III. Deep hole processing of high-temperature alloys
1. Categories of high-temperature alloys
High-temperature alloys are divided into three categories: iron-based, nickel-based, and cobalt-based. Of the three types of high-temperature alloys, iron-based alloys have the worst oxidation resistance, are also the cheapest, and are easier to machine. Iron-based alloys have an austenitic structure, but their relative machinability is only about half that of austenitic stainless steel, making them much more difficult to machine. Key grades include GH135 (Cr15Ni35W2Mo2Al2.5Ti2) and GH36 (4Cr12Ni8Mn8MoVNb).

Nickel-based high-temperature alloys have better oxidation resistance than iron-based alloys but worse than cobalt-based alloys. They are more expensive than iron-based alloys but cheaper than cobalt-based alloys. They are more difficult to machine than iron-based alloys but less difficult to machine than cobalt-based alloys. Key grades include GH33 (Cr20Ni77AlTi2.5) and K3 (17Cr12Ni68W5M04C05Al5Ti3). GH33 is a wrought alloy, while K3 is a casting alloy.

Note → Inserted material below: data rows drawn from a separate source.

Lemma Decide_range_order_witness :
  outcome_of (Decide steady_policy (gr_state two_histories) (historySamples ["b"; "c"] two_histories) 5) =
  outcome_of (Decide steady_policy (gr_state two_histories) (historySamples ["c"; "b"] two_histories) 5).
Proof.
  apply (Decide_range_order steady_policy two_histories ["b"; "c"] ["c"; "b"] 5).
  - intros q items Hq. cbn [gr_history two_histories] in Hq. apply lookup_insert_Some in Hq as [[<- <-]|[_ Hq]].
    + split; [vm_compute; discriminate|]. intros s ->%list_elem_of_singleton. by vm_compute.
    + apply lookup_singleton_Some in Hq as [<- <-].
      split; [vm_compute; discriminate|]. intros s ->%list_elem_of_singleton. by vm_compute.
  - unfold order_of. apply (bool_decide_unpack _). by vm_compute.
  - unfold order_of. apply (bool_decide_unpack _). by vm_compute.
Defined.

2. Cutting characteristics of nickel-based high-temperature alloys

(1) Severe work hardening, the hardening degree of the processed surface can reach 200%~500%. (2) Large cutting force, which is 2~3 times that of 45# steel. (3) High cutting temperature, which can reach 1000℃. (4) Fast tool wear.

3. Main process measures for nickel-based high-temperature alloys

(1) Select YD15 hard alloy material, which is resistant to high temperature and has high resistance to oxidation and diffusion wear.

(2) Perform "quenching" treatment on nickel-based high-temperature alloys to convert the internal metal compounds into solid solutions, thereby reducing cutting force.

(3) Improve the rigidity of the process system and use a center stand and drill rod with good rigidity as much as possible; in addition, some measures can be taken to improve the rigidity of the tool during cutting when designing the tool, such as appropriately reducing the eccentricity, increasing the radial force pressing on the guide block, using vibration damping blocks and vibration damping strips, and using four-edge drills instead of three-edge drills.

(4) Reduce the cutting speed, but do not reduce the feed rate too much to avoid cutting the blade on the hardened layer. (5) Ensure sufficient cooling and smooth chip removal.